Sempre considerando lo stile di vita, uno studio condotto da ricercatori americani ha evidenziato che chi è in sovrappreso a 40 anni ha una maggiore probabilita’ di sviluppare l’Alzheimer e altre demenze durante la vecchiaia, rispetto a chi è normopeso.
Secondo l’articolo pubblicato da Neurology, la rivista della Società Americana di Neurologia, il rischio e’ 3,6 volte maggiore. Ad essere studiati sono stati 6583 californiani di età compresa tra i 40 e i 45 anni, a cui e’ stata misurata la densità addominale, cioè la distanza, verificata con un calibro, tra l’addome posteriore e quello anteriore. Questa misura è correlata con la quantità di grasso viscerale, cioè quello che si concentra intorno agli organi. Trentasei anni dopo il 16% dei partecipanti ha avuto una diagnosi di demenza.

In base a questo studio l’avere un grande addome costituisce un fattore di rischio: per chi lo ha ed e’ anche obeso si arriva a una probabilita’ 3,6 volte maggiore, ma anche chi ha la pancetta ma non e’ sovrappeso rischia fino a 2,3 volte di piu’. ‘Considerando che il 50% degli adulti americani ha questo problema, il risultato e’ preoccupante – spiega Rachel Whitmer, del centro ricerche Kaiser Permanente di Oakland, in California.
Ricordiamo inoltre che l’accumulo viscerale di grasso è legato non solo a fattori genetici (Allarme “globesity”: un problema del “ben-essere), ma anche l’alimentazione e lo stile di vita possono contribuire ad aggravare o meno la predisposizione familiare.
Una persona che si alimenta in modo equilibrato (privilegiando grassi vegetali anziché animali e consumando molta frutta e molta verdura, ricche di fibre) e che svolge regolarmente attività fisica non accumula grasso né in periferia né sull’addome.
Diventa quindi intuibile come abbiamo più volte affermato l’ importanza che lo stile di vita ha nella prevenzione dell’ obesità.
Per quanto riguarda l’ attività fisica i benefici sono innegabili: il compenso glicemico, il profilo lipidemico ed il benessere generale migliorano con un’attività fisica svolta regolarmente con una frequenza di almeno 3 volte la settimana. Per quanto riguarda in specifico i soggetti obesi si consigliano almeno 5 sedute settimanali di circa 30 minuti.

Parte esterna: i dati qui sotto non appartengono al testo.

(* ===== verification/ManagerRuns.v ===== *)
(** * Sequences of calls on the tier manager

    A program around the manager is a sequence of calls, with background workers
    running queued prefetches in between. An invariant that the tiers and the
    environment keep is kept by every sequence ([manager_runs]), and [close] drains
    the pool ([close_run]). *)

From S2P Require Import CostModel.
From S2P Require Import Prelude PyText Float64 Errors PyVal Metadata MetadataStore MetadataStoreFacts Metrics Runtime MemoryTier MemoryTierFacts World WorldFacts Prefetch TierManager TierManagerFacts.
Import MNotations.

(** ** The parts of the state *)

(** The parts of the state are independent, and the invariant is not about the pool
    and the closed flag. *)
Class LabLaws {W} `{Lab W} (I : W -> Prop) : Prop := {
  lab_env_env e w : get_env (put_env e w) = e;
  lab_env_closed c w : get_env (put_closed c w) = get_env w;
  lab_pool_env e w : get_pool (put_env e w) = get_pool w;
  lab_pool_pool p w : get_pool (put_pool p w) = p;
  lab_pool_closed c w : get_pool (put_closed c w) = get_pool w;
  lab_closed_closed c w : get_closed (put_closed c w) = c;
  lab_inv_pool p w : I w -> I (put_pool p w);
  lab_inv_closed c w : I w -> I (put_closed c w);
}.

(** The invariant, with the pool [p]. *)
Definition framed {W} `{Lab W} (I : W -> Prop) (p : Pool) (w : W) : Prop := I w /\ get_pool w = p.

Section Frame.
Context {W : Type} `{Lab W} (I : W -> Prop).

(** A property that holds of every pool. *)
Lemma frame_all {B} (m : M W B) : (forall p, preserves (framed I p) m) -> preserves I m.
Proof. intros Hm w Hw. by apply (Hm (get_pool w) w). Qed.

Lemma laws_any_pool A x : (forall p, TierLaws A (framed I p) x) -> TierLaws A I x.
Proof.
  intros Hx. assert (forall w, I w -> framed I (get_pool w) w) as Hf by done. split.
  - intros k. apply frame_all. intros p. apply Hx.
  - intros k data m Hin Ha. apply frame_all. intros p. by apply Hx.
  - intros k. apply frame_all. intros p. apply Hx.
  - intros k. apply frame_all. intros p. apply Hx.
  - intros k. apply frame_all. intros p. apply Hx.
  - apply frame_all. intros p. apply Hx.
  - intros k w w' l Hw. by apply (Hx (get_pool w)), Hf.
  - intros k w w' r Hw. by apply (Hx (get_pool w)), Hf.
  - intros k data m w w' sr Hw. by apply (Hx (get_pool w)), Hf.
  - intros k w w' r Hw. by apply (Hx (get_pool w)), Hf.
Qed.

Context `{!EnvLaws I, !LabLaws I}.

#[global] Instance framed_env p : EnvLaws (framed I p).
Proof.
  intros A m Hm w [Hw Hp]. split; [by apply (env_law A m Hm)|]. unfold env_op, zoom.
  destruct (m (get_env w)) as [e r]. simpl. by rewrite lab_pool_env.
Qed.

Lemma inv_submit item : preserves I (pool_op (submit item)).
Proof. intros w Hw. unfold pool_op, zoom. destruct (submit item (get_pool w)) as [p r]. by apply lab_inv_pool. Qed.
End Frame.

(** ** Calls *)

Inductive mg_call :=
  | MgLookup (k : BlockKey)
  | MgLocations (k : BlockKey)
  | MgStore (k : BlockKey) (data : pybytes) (m : KVMetadata) (t : option TierName)
  | MgLoad (k : BlockKey) (t : TierName) (slo : option f64)
  | MgPrefetch (ks : list BlockKey) (t : TierName)
  | MgEvict (k : BlockKey) (t : option TierName)
  | MgPromote (k : BlockKey) (t : TierName)
  | MgDemote (k : BlockKey) (s t : TierName)
  | MgRelease (k : BlockKey)
  | MgStats
  | MgWorker
  | MgClose.

Definition after_call {W A} (m : M W A) (w : W) : W := (m w).1.

(** The state after a call, returned or raised; [MgWorker] is a background worker. *)
Definition run_mg {W} `{Lab W} (mg : MultiTierKVBlockStore W) (c : mg_call) : W -> W :=
  match c with
  | MgLookup k => after_call (lookup mg k)
  | MgLocations k => after_call (locations mg k)
  | MgStore k data m t => after_call (store mg k data m t)
  | MgLoad k t slo => after_call (load mg k t slo)
  | MgPrefetch ks t => after_call (prefetch mg ks t)
  | MgEvict k t => after_call (evict mg k t)
  | MgPromote k t => after_call (promote mg k t)
  | MgDemote k s t => after_call (demote mg k s t)
  | MgRelease k => after_call (release mg k)
  | MgStats => after_call (stats mg)
  | MgWorker => after_call (run_future mg)
  | MgClose => after_call (close mg)
  end.

Definition run_mgs {W} `{Lab W} (mg : MultiTierKVBlockStore W) (cs : list mg_call) (w : W) : W :=
  foldl (fun w c => run_mg mg c w) w cs.

(** The metadata holds JSON values, and the payload is one the key may have. *)
Definition mg_call_ok (A : blocks_map) (c : mg_call) : Prop :=
  match c with MgStore k data m _ => input_ok m /\ A k data | _ => True end.

Lemma quiet_close t : quiet t MetadataStore.close.
Proof. quiet CClose. Qed.

Section Runs.
Context {W : Type} `{Lab W} (A : blocks_map) (I : W -> Prop) `{!EnvLaws I, !LabLaws I} (mg : MultiTierKVBlockStore W).
Context (laws : forall p t x, (t, x) ∈ tiers mg -> TierLaws A (framed I p) x).

Lemma run_laws t x : (t, x) ∈ tiers mg -> TierLaws A I x.
Proof using laws. intros Hin. apply laws_any_pool. intros p. by eapply laws. Qed.

(** A worker takes one item off the queue, whatever the prefetch did. *)
Lemma run_future_pool w item fs :
  I w -> futures (executor (get_pool w)) = item :: fs ->
  exists w' b, run_future mg w = (w', Ok tt) /\ I w' /\
    get_pool w' = mkPool (_done item b (prefetcher (get_pool w)))
                    (mkExecutor (accepting (executor (get_pool w))) fs).
Proof using All.
  intros Hw Ef. unfold run_future. rewrite Ef.
  pose proof (inv_prefetch mg A (framed I (get_pool w)) (laws _) [item.1] item.2 w (conj Hw eq_refl)) as [Hw1 Hp1].
  change (prefetch mg [item.1] item.2) with (_run_one mg item) in *.
  destruct (_run_one mg item w) as [w1 r]. cbn [fst] in *. cbv zeta. eexists _, (negb (is_ok r)).
  split_and!; [reflexivity|by apply lab_inv_pool|]. by rewrite lab_pool_pool, Hp1, Ef.
Qed.

Lemma run_futures_pool n w :
  I w -> length (futures (executor (get_pool w))) = n ->
  exists w', run_futures mg n w = (w', Ok tt) /\ I w' /\
    executor (get_pool w') = mkExecutor (accepting (executor (get_pool w))) [] /\
    _seen (prefetcher (get_pool w')) =
      _seen (prefetcher (get_pool w)) ∖ list_to_set (futures (executor (get_pool w))).
Proof using All.
  revert w. induction n as [|n IH]; intros w Hw El; simpl.
  - exists w. destruct (executor (get_pool w)) as [a [|]]; [|done]. simpl. split_and!; try done. set_solver.
  - destruct (futures (executor (get_pool w))) as [|item fs] eqn:Ef; [done|].
    destruct (run_future_pool w item fs Hw Ef) as (w1 & b & E1 & Hw1 & Hp).
    rewrite (bind_run _ _ _ _ _ E1). destruct (IH w1 Hw1) as (w2 & E2 & Hw2 & X & S1).
    { rewrite Hp. simpl in *. lia. }
    exists w2. split_and!; [done|done| |].
    + by rewrite X, Hp.
    + rewrite S1, Hp. simpl. set_solver.
Qed.

Lemma shutdown_pool w :
  I w ->
  exists w', shutdown mg w = (w', Ok tt) /\ I w' /\ executor (get_pool w') = mkExecutor false [] /\
    _seen (prefetcher (get_pool w')) =
      _seen (prefetcher (get_pool w)) ∖ list_to_set (futures (executor (get_pool w))).
Proof using All.
  intros Hw. unfold shutdown. set (w1 := put_pool (mkPool (prefetcher (get_pool w)) (mkExecutor false (futures (executor (get_pool w))))) w).
  rewrite (bind_run _ _ w w1 tt) by done. unfold bind at 1, gets.
  destruct (run_futures_pool (length (futures (executor (get_pool w1)))) w1) as (w2 & E & Hw2 & X & S1); [by apply lab_inv_pool|done|].
  exists w2. unfold w1 in X, S1. rewrite lab_pool_pool in X, S1. done.
Qed.

Lemma close_run w :
  I w -> get_closed w = false ->
  exists w', close mg w = (w', Ok tt) /\ I w' /\ get_closed w' = true /\
    _closed (env_store (get_env w')) = true /\ executor (get_pool w') = mkExecutor false [] /\
    _seen (prefetcher (get_pool w')) =
      _seen (prefetcher (get_pool w)) ∖ list_to_set (futures (executor (get_pool w))).
Proof using All.
  intros Hw Hc. unfold close. rewrite (bind_run _ _ w w false) by (unfold gets; simpl; by rewrite Hc).
  destruct (shutdown_pool w Hw) as (w1 & E1 & Hw1 & X & S1). rewrite (bind_run _ _ _ _ _ E1).
  assert (exists w2, env_op (on_store MetadataStore.close) w1 = (w2, Ok tt) /\ _closed (env_store (get_env w2)) = true /\
    get_pool w2 = get_pool w1) as (w2 & E2 & C2 & P2).
  { unfold env_op, on_store, zoom, MetadataStore.close.
    destruct (_closed (env_store (get_env w1))) eqn:E; eexists; split_and!; try reflexivity;
      rewrite ?lab_env_env, ?lab_pool_env; done. }
  assert (I w2) as Hw2.
  { pose proof (env_law _ _ (quiet_env_store _ quiet_close) w1 Hw1) as H2. by rewrite E2 in H2. }
  rewrite (bind_run _ _ _ _ _ E2). eexists. split; [reflexivity|].
  rewrite lab_env_closed, lab_pool_closed, lab_closed_closed, P2. split_and!; try done. by apply lab_inv_closed.
Qed.

Lemma run_mg_inv c w : mg_call_ok A c -> I w -> I (run_mg mg c w).
Proof using All.
  intros Hc Hw. pose proof run_laws as Hl. pose proof (inv_submit I) as Hs.
  destruct c; unfold run_mg, after_call; simpl in Hc.
  - by eapply inv_lookup.
  - by eapply inv_locations.
  - destruct Hc. by eapply inv_store.
  - by eapply inv_load.
  - by eapply inv_prefetch.
  - by eapply inv_evict.
  - by eapply inv_promote.
  - by eapply inv_demote.
  - by apply inv_release.
  - by eapply inv_stats.
  - destruct (futures (executor (get_pool w))) as [|item fs] eqn:Ef.
    + unfold run_future. simpl. by rewrite Ef.
    + destruct (run_future_pool w item fs Hw Ef) as (w' & b & -> & Hw' & _). done.
  - destruct (get_closed w) eqn:Ec.
    + unfold close. by rewrite (bind_run _ _ w w true) by (unfold gets; simpl; by rewrite Ec).
    + destruct (close_run w Hw Ec) as (w' & -> & Hw' & _). done.
Qed.

(** Every sequence of calls keeps the invariant, calls that raise included. *)
Lemma manager_runs cs w : Forall (mg_call_ok A) cs -> I w -> I (run_mgs mg cs w).
Proof using All.
  intros Hcs. revert w. induction Hcs as [|c cs Hc _ IH]; intros w Hw; simpl; [done|]. by apply IH, run_mg_inv.
Qed.
End Runs.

Unitamente all’attività fisica è inoltre necessario attuare un regime dietetico corretto che deve avere 3 obiettivi fondamentali:
Mantenere la glicemia a livelli quasi normali
Normalizzare l’assetto lipidico
Stabilizzare il proprio peso corporeo entro certi canoni d’accettabilità mantenere cioè sempre “un peso ragionevole”.

Infine ricordiamo che l’ obesità è comunque correlata ad uno stato infiammatorio cronico e che non possono esistere diete generalizzate che non tengono conto degli equilibri personali e della risposta individuale al cibo.